+++ Dataset extract

(** * TeamsFx: environment state reconciliation and project-settings migration

    A shallow embedding of the parts of fx-core that decide which
    subscription, resource group and tenant a provisioning run targets,
    of the consent dialog, of the provisioning pipeline, of the
    environment loader and of the V2/V3 migration of project settings and
    environment state, together with the properties proved about them.

    JavaScript objects used as dictionaries are finite maps ([gmap] keyed
    by [string]); arrays are lists; [Result<T, FxError>] is [Result];
    collaborators the code only calls (token providers, the resource
    manager client, the user-interaction surface, plugins) are section
    variables, so every theorem holds for all of them. *)

From stdpp Require Import gmap strings list fin_maps.
From Stdlib Require Import ZArith.

Open Scope string_scope.

(** ** JSON values and JavaScript truthiness *)

#[local] Unset Elimination Schemes.
Inductive Json : Type :=
| JNull
| JBool (b : bool)
| JNum (n : Z)
| JStr (s : string)
| JArr (items : list Json)
| JObj (fields : list (string * Json)).
#[local] Set Elimination Schemes.

(** [!!s] for a string: every string but the empty one is truthy. *)
Definition truthy (s : string) : bool := negb (String.eqb s "").

(** [!!x] for [x : string | undefined]. *)
Definition truthyOpt (o : option string) : bool :=
  match o with
  | Some s => truthy s
  | None => false
  end.

(** [a || b] on [string | undefined] operands. *)
Definition orElse (a b : option string) : option string :=
  if truthyOpt a then a else b.

(** Truthiness of an arbitrary JSON value. *)
Definition truthyJson (j : Json) : bool :=
  match j with
  | JNull => false
  | JBool b => b
  | JNum n => negb (n =? 0)%Z
  | JStr s => truthy s
  | JArr _ => true
  | JObj _ => true
  end.

(** A string-valued field read: [o.f] when it holds a string. *)
Definition asString (j : option Json) : option string :=
  match j with
  | Some (JStr s) => Some s
  | _ => None
  end.

(** [!!x] for an object [x | undefined]. *)
Definition isSome {A : Type} (o : option A) : bool :=
  match o with
  | Some _ => true
  | None => false
  end.

(** [Object.keys(o)] of an object used as a dictionary. *)
Definition Object_keys {V : Type} (o : gmap string V) : list string :=
  (map_to_list o).*1.

(** ** [Result<T, FxError>] *)

Inductive ErrorKind : Type := UserErrorKind | SystemErrorKind.

Record FxError : Type := mkFxError {
  errKind : ErrorKind;
  errSource : string;
  errName : string;
  errMessage : string;
}.

Definition UserError (source name message : string) : FxError :=
  mkFxError UserErrorKind source name message.

Definition SystemError (source name message : string) : FxError :=
  mkFxError SystemErrorKind source name message.

Inductive Result (T : Type) : Type :=
| ok (value : T)
| err (error : FxError).

Arguments ok {T} value.
Arguments err {T} error.

Definition isOk {T : Type} (r : Result T) : bool :=
  match r with
  | ok _ => true
  | err _ => false
  end.

Definition isErr {T : Type} (r : Result T) : bool := negb (isOk r).

(** ** component/constants.ts *)

(** Modelled from the spec: the table [ComponentNames] of
    component/constants.ts, which the sources at hand import but do not
    contain; one name per component of the "components graph" of the
    project settings, spelled as migrate.ts and the tests spell them
    where they write them as literals ("teams-tab", "teams-bot", "spfx",
    "azure-storage", "azure-web-app", "azure-function", "aad-app",
    "apim"). *)
Module ComponentNames.
Definition TeamsTab := "teams-tab".
Definition TeamsBot := "teams-bot".
Definition TeamsApi := "teams-api".
Definition AppManifest := "app-manifest".
Definition AadApp := "aad-app".
Definition AzureWebApp := "azure-web-app".
Definition AzureStorage := "azure-storage".
Definition BotService := "bot-service".
Definition SPFx := "spfx".
Definition Identity := "identity".
Definition APIM := "apim".
Definition KeyVault := "key-vault".
Definition AzureSQL := "azure-sql".
Definition Function := "azure-function".
Definition SimpleAuth := "simple-auth".
End ComponentNames.

(** Modelled from the spec: the table [V1PluginNames] of
    component/constants.ts (absent as well); the plugin names are the
    keys of the [EnvStateV2] interface of migrate.ts. *)
Module V1PluginNames.
Definition frontend := "fx-resource-frontend-hosting".
Definition identity := "fx-resource-identity".
Definition function := "fx-resource-function".
Definition bot := "fx-resource-bot".
Definition keyVault := "fx-resource-key-vault".
Definition apim := "fx-resource-apim".
Definition aad := "fx-resource-aad-app-for-teams".
Definition appStudio := "fx-resource-appstudio".
Definition simpleAuth := "fx-resource-simple-auth".
Definition sql := "fx-resource-azure-sql".
End V1PluginNames.

(** ** component/migrate.ts: environment state *)

Module EnvStateMigration.

Definition EnvStateMigrationComponentNames : list (string * string) :=
  [ ("solution", "solution");
    ("fx-resource-appstudio", ComponentNames.AppManifest);
    ("fx-resource-identity", ComponentNames.Identity);
    ("fx-resource-azure-sql", ComponentNames.AzureSQL);
    ("fx-resource-aad-app-for-teams", ComponentNames.AadApp);
    ("fx-resource-function", ComponentNames.TeamsApi);
    ("fx-resource-apim", ComponentNames.APIM);
    ("fx-resource-key-vault", ComponentNames.KeyVault);
    ("fx-resource-bot", ComponentNames.TeamsBot);
    ("fx-resource-frontend-hosting", ComponentNames.TeamsTab) ].

(** [new Map(); EnvStateMigrationComponentNames.forEach(e => map.set(e[0], e[1]))] *)
Definition plugin2component : gmap string string :=
  foldl (fun m e => <[e.1 := e.2]> m) ∅ EnvStateMigrationComponentNames.

(** [new Map(); EnvStateMigrationComponentNames.forEach(e => map.set(e[1], e[0]))] *)
Definition component2plugin : gmap string string :=
  foldl (fun m e => <[e.2 := e.1]> m) ∅ EnvStateMigrationComponentNames.
(** C4. A check that dispatches has written the new modification time to
    [lastHandled] before: the dispatcher is entered with that time stored
    for the path, the write comes first in the log, and the time is already
    stored when the check suspends at the read that precedes the dispatch;
    when the read answer arrives, the dispatcher is entered with the maps as
    they then are.  Hence, however the steps of the checks that scans and
    timers start interleave, if every stat answer for the signal shows the
    same modification time (or fails), at most one notification is
    dispatched for the signal. *)
Theorem local_store_before_dispatch (target : Target) :
  (∀ io w, notifications (emitted (handleLocalFlag target io) w) ≠ [] →
     ∃ m, io_stat io = StatOk m
          ∧ emitted (handleLocalFlag target io) w
            = SetLastHandled (localPath target) m
                :: dispatchEffects (<[localPath target := m]> (lastHandled w))
                     (lastGitHubSha w) (agent target) (localContext io)
          ∧ ∀ handled shas,
              (handled, shas)
                ∈ dispatchStates (emitted (handleLocalFlag target io) w) →
              handled !! localPath target = Some m)
  ∧ (∀ io w, handleLocalFlag target io w =
             match resumeAfterStat target (io_stat io) w with
             | (Normal true, w') => resumeAfterRead target (io_read io) w'
             | (_, w') => (Normal tt, w')
             end)
  ∧ (∀ r w w', resumeAfterStat target r w = (Normal true, w') →
       ∃ m, r = StatOk m
            ∧ lastHandled w' !! localPath target = Some m
            ∧ notifications (effects w') = notifications (effects w))
  ∧ (∀ r w,
       dispatchStates (emitted (resumeAfterRead target r) w)
       = [(lastHandled w, lastGitHubSha w)])
  ∧ (∀ evs w st m,
       target ∈ TARGETS →
       localRun evs (w, []) = Some st →
       Forall (λ x, x ∈ TARGETS) (startedTargets evs) →
       Forall (λ xr, localPath xr.1 = localPath target → seesWrite m xr.2)
              (statDeliveries evs (w, [])) →
       ∃ l, notifiedBy (agent target) (effects st.1)
            = notifiedBy (agent target) (effects w) ++ l
            ∧ (List.length l <= 1)%nat).
Proof.
  split; [|split; [|split; [|split]]].
  - intros io w. rewrite handleLocalFlag_notifications, handleLocalFlag_emitted.
    destruct (io_stat io) as [m|e]; [|done].
    destruct (Qle_bool m _); [done|]. intros _. exists m.
    split; [done|]. split; [done|].
    intros handled shas Hin. simpl in Hin.
    apply list_elem_of_singleton in Hin. injection Hin as -> ->.
    apply lookup_insert_eq.
  - apply handleLocalFlag_segments.
  - intros r w w'. rewrite resumeAfterStat_run.
    destruct r as [m|e].
    + destruct (Qle_bool m _); [discriminate|].
      intros [= <-]. exists m. split; [done|]. simpl.
      rewrite lookup_insert_eq, notifications_app. simpl.
      by rewrite app_nil_r.
    + destruct (is_ENOENT e); discriminate.
  - intros r w.
    erewrite emitted_add_effects;
      [|unfold exec; rewrite resumeAfterRead_run; reflexivity|reflexivity].
    reflexivity.
  - intros evs w st m Hin Hrun Hst Hans.
    destruct (localRun_oneWinner target m
                (notifiedBy (agent target) (effects w)) evs (w, []) st
                Hin Hrun Hst Hans)
      as (_ & l & Hl & Hle & _).
    + split; [constructor|]. exists []. simpl.
      rewrite app_nil_r. split; [done|]. split; [lia|]. intros [=].
    + exists l. split; [done|]. lia.
Qed.

End LocalClaims.

Lemma local_dispatch_iff_newer_witness :
  let io := mkLocalIO (StatOk 1700000000000) (ReadOk " ping ") in
  let w1 := exec (handleLocalFlag (host := exampleHost) cascade io) initialWorld in
  let evs := [ StartScan; StatDone 1 (StatErr ENOENT);
               StatDone 0 (StatOk 1700000000000) ] in
  let st := default (w1, []) (localRun (host := exampleHost) evs (w1, [])) in
  notifications (emitted (handleLocalFlag (host := exampleHost) cascade io)
                         initialWorld) = [("Cascade", "ping")]
  ∧ notifications (emitted (handleLocalFlag (host := exampleHost) cascade io) w1)
    = []
  ∧ localRun (host := exampleHost) evs (w1, []) = Some st
  ∧ notifiedBy "Cascade" (effects st.1) = notifiedBy "Cascade" (effects w1).
Proof.
  intros io w1 evs st.
  destruct (local_dispatch_iff_newer (host := exampleHost) cascade io initialWorld)
    as [_ H].
  destruct (H 1700000000000%Q eq_refl eq_refl) as (Hone & Hstored & Hnext & Hscan).
  assert (Hrun : localRun (host := exampleHost) evs (w1, []) = Some st)
    by (vm_compute; reflexivity).
  split; [exact Hone|]. split; [|split; [exact Hrun|]].
  - apply Hnext; [exact Hstored|].
    intros T2 [= <-]. apply Qle_refl.
  - apply (Hscan w1 [StatDone 1 (StatErr ENOENT);
                     StatDone 0 (StatOk 1700000000000)] st cascade_in
             Hstored Hrun).
    + constructor.
    + assert (E : statDeliveries (host := exampleHost) evs (w1, [])
                  = [(replit, StatErr ENOENT); (cascade, StatOk 1700000000000)])
        by (vm_compute; reflexivity).
      unfold evs in E. rewrite E.
      repeat constructor. intros _. apply Qle_refl.
Defined.

Lemma local_store_before_dispatch_witness :
  let evs := [ StartScan; StartCheck cascade;
               StatDone 0 (StatOk 5); StatDone 2 (StatOk 5);
               StatDone 1 (StatOk 9);
               ReadDone 0 (ReadOk "ping"); ReadDone 1 (ReadOk "pong") ] in
  let st := default (initialWorld, [])
              (localRun (host := exampleHost) evs (initialWorld, [])) in
  localRun (host := exampleHost) evs (initialWorld, []) = Some st
  ∧ notifications (effects st.1) = [("Cascade", "ping"); ("Replit", "pong")]
  ∧ ∃ l, notifiedBy "Cascade" (effects st.1) = [] ++ l ∧ (List.length l <= 1)%nat.
Proof.
  intros evs st.
  assert (Hrun : localRun (host := exampleHost) evs (initialWorld, []) = Some st)
    by (vm_compute; reflexivity).
  split; [exact Hrun|]. split; [vm_compute; reflexivity|].
  destruct (local_store_before_dispatch (host := exampleHost) cascade)
    as (_ & _ & _ & _ & Hrace).
  apply (Hrace evs initialWorld st 5%Q cascade_in Hrun).
  - repeat constructor; try apply cascade_in; apply replit_in.
  - assert (E : statDeliveries (host := exampleHost) evs (initialWorld, [])
                = [(cascade, StatOk 5); (cascade, StatOk 5); (replit, StatOk 9)])
      by (vm_compute; reflexivity).
    rewrite E.
    repeat constructor; try reflexivity. intros H. discriminate H.
Defined.

(* ===================================================================== *)
(** ** The remote poll, run *)
(* ===================================================================== *)

Lemma strictEq_eq (a b : Json) : strictEq a b = true → a = b.
Proof.
  destruct a, b; simpl; try done.
  - intros H. f_equal. by apply Bool.eqb_prop.
  - intros H. f_equal. apply Qc_is_canon. by apply Qeq_bool_iff.
  - intros H. f_equal. by apply String.eqb_eq.
Qed.

Lemma strictEq_string (s t : string) :
  strictEq (JStr s) (JStr t) = String.eqb s t.
Proof. reflexivity. Qed.

Lemma strictEq_fingerprint (s0 : string) (v : Json) :
  v ≠ JStr s0 → strictEq (JStr s0) v = false.
Proof.
  intros Hne. destruct (strictEq (JStr s0) v) eqn:E; [|done].
  apply strictEq_eq in E. congruence.
Qed.

Lemma truthy_fingerprint (v : Json) : isFingerprint v → truthy v = true.
Proof. destruct v as [| | | |s| |]; simpl; try done. by destruct s. Qed.

Lemma map_get_None (m : gmap string Json) k : m !! k = None → map_get m k = JUndefined.
Proof. unfold map_get. by intros ->. Qed.

Lemma map_get_Some (m : gmap string Json) k v : m !! k = Some v → map_get m k = v.
Proof. unfold map_get. by intros ->. Qed.

Lemma map_get_insert (m : gmap string Json) k v : map_get (<[k := v]> m) k = v.
Proof. unfold map_get. by rewrite lookup_insert_eq. Qed.

Lemma map_get_insert_ne (m : gmap string Json) k k' v :
  k ≠ k' → map_get (<[k := v]> m) k' = map_get m k'.
Proof. unfold map_get. intros H. by rewrite lookup_insert_ne. Qed.

Section RemoteFacts.
Context {host : Host}.

Lemma fetchGitHubFile_run net filePath w :
  fetchGitHubFile net filePath w
  = (Normal (fetchResult (net (contents_url filePath))), w).
Proof.
  unfold fetchGitHubFile, fetchResult, fetch, response_json.
  destruct (net (contents_url filePath)) as [e|r]; [reflexivity|].
  js_unfold. cbv beta iota zeta.
  destruct (ok r); [|reflexivity]. cbn [negb].
  destruct (json r) as [e|data]; [reflexivity|].
  unfold data_sha, data_content, data_prop, decode_content, fileOf, propOf,
    contentOf.
  js_unfold.
  destruct data as [| |b|n|s|items|fields]; try reflexivity.
  destruct (field "content" fields) as [| |b|n|s|items|fs]; cbn [truthy];
    try reflexivity.
  - by destruct b.
  - by destruct (negb (Qeq_bool n 0)).
  - by destruct (Str.truthy s).
  - by destruct (bufferToUtf8 _).
  - by destruct (bufferToUtf8 _).
Qed.

Lemma sha_slice_run sha w :
  sha_slice sha w =
  match sliceOf sha with
  | Some short => (Normal short, w)
  | None => (Throw (sliceError sha), w)
  end.
Proof. by destruct sha. Qed.

Lemma pollTarget_run net target w :
  pollTarget net target w =
  match fetchResult (net (contents_url (name target))) with
  | None => (Normal tt, w)
  | Some f =>
      let prevSha := map_get (lastGitHubSha w) (name target) in
      if strictEq prevSha (file_sha f) then (Normal tt, w)
      else
        let stored := <[name target := file_sha f]> (lastGitHubSha w) in
        let w1 := with_lastGitHubSha (λ _, stored) w in
        if truthy prevSha then
          (Normal tt,
           add_effects
             (SetLastGitHubSha (name target) (file_sha f)
                :: ConsoleLog (detectedLine target)
                :: dispatchEffects (lastHandled w) stored
                     (agent target) (file_content f))
             w1)
        else
          match sliceOf (file_sha f) with
          | Some short =>
              (Normal tt,
               add_effects
                 [SetLastGitHubSha (name target) (file_sha f);
                  ConsoleLog (trackingLine target short)]
                 w1)
          | None =>
              (Throw (sliceError (file_sha f)),
               add_effects [SetLastGitHubSha (name target) (file_sha f)] w1)
          end
  end.
Proof.
  unfold pollTarget, block. unfold mbind at 1, Js_bind at 1.
  rewrite fetchGitHubFile_run.
  destruct (fetchResult _) as [f|]; [|reflexivity].
  js_unfold. cbv beta iota zeta.
  destruct (strictEq _ _); [reflexivity|].
  destruct (truthy _); cbn [negb].
  - rewrite triggerNotification_run.
    rewrite !with_effect_one, !add_effects_add. reflexivity.
  - rewrite sha_slice_run. destruct (sliceOf _); [|reflexivity].
    rewrite !with_effect_one, !add_effects_add. reflexivity.
Qed.

(** The effects one iteration appends. *)
Lemma pollTarget_emitted net target w :
  emitted (pollTarget net target) w =
  match fetchResult (net (contents_url (name target))) with
  | None => []
  | Some f =>
      let prevSha := map_get (lastGitHubSha w) (name target) in
      if strictEq prevSha (file_sha f) then []
      else if truthy prevSha then
        SetLastGitHubSha (name target) (file_sha f)
          :: ConsoleLog (detectedLine target)
          :: dispatchEffects (lastHandled w)
               (<[name target := file_sha f]> (lastGitHubSha w))
               (agent target) (file_content f)
      else
        SetLastGitHubSha (name target) (file_sha f)
          :: match sliceOf (file_sha f) with
             | Some short => [ConsoleLog (trackingLine target short)]
             | None => []
             end
  end.
Proof.
  destruct (fetchResult _) as [f|] eqn:Hf; cbv zeta.
  - destruct (strictEq _ _) eqn:Hb;
      [|destruct (truthy _) eqn:Hp; [|destruct (sliceOf _) eqn:Hsl]].
    + apply emitted_unchanged. unfold exec.
      by rewrite pollTarget_run, Hf; cbv zeta; rewrite Hb.
    + eapply emitted_add_effects;
        [unfold exec; rewrite pollTarget_run, Hf; cbv zeta;
         rewrite Hb, Hp; reflexivity | reflexivity].
    + eapply emitted_add_effects;
        [unfold exec; rewrite pollTarget_run, Hf; cbv zeta;
         rewrite Hb, Hp, Hsl; reflexivity | reflexivity].
    + eapply emitted_add_effects;
        [unfold exec; rewrite pollTarget_run, Hf; cbv zeta;
         rewrite Hb, Hp, Hsl; reflexivity | reflexivity].
  - apply emitted_unchanged. unfold exec. by rewrite pollTarget_run, Hf.
Qed.

(** The [lastGitHubSha] map one iteration leaves. *)
Lemma pollTarget_lastGitHubSha net target w :
  lastGitHubSha (exec (pollTarget net target) w) =
  match fetchResult (net (contents_url (name target))) with
  | None => lastGitHubSha w
  | Some f =>
      if strictEq (map_get (lastGitHubSha w) (name target)) (file_sha f)
      then lastGitHubSha w
      else <[name target := file_sha f]> (lastGitHubSha w)
  end.
Proof.
  unfold exec. rewrite pollTarget_run.
  destruct (fetchResult _) as [f|]; [|done]. cbv zeta.
  destruct (strictEq _ _); [done|].
  destruct (truthy _); [done|]. by destruct (sliceOf _).
Qed.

++++++

* Assignment
Lines holding "prevSha" are the ones to copy; find all of them in the listing.

* Result of the exercise
      let prevSha := map_get (lastGitHubSha w) (name target) in
      if strictEq prevSha (file_sha f) then (Normal tt, w)
        if truthy prevSha then
      let prevSha := map_get (lastGitHubSha w) (name target) in
      if strictEq prevSha (file_sha f) then []
      else if truthy prevSha then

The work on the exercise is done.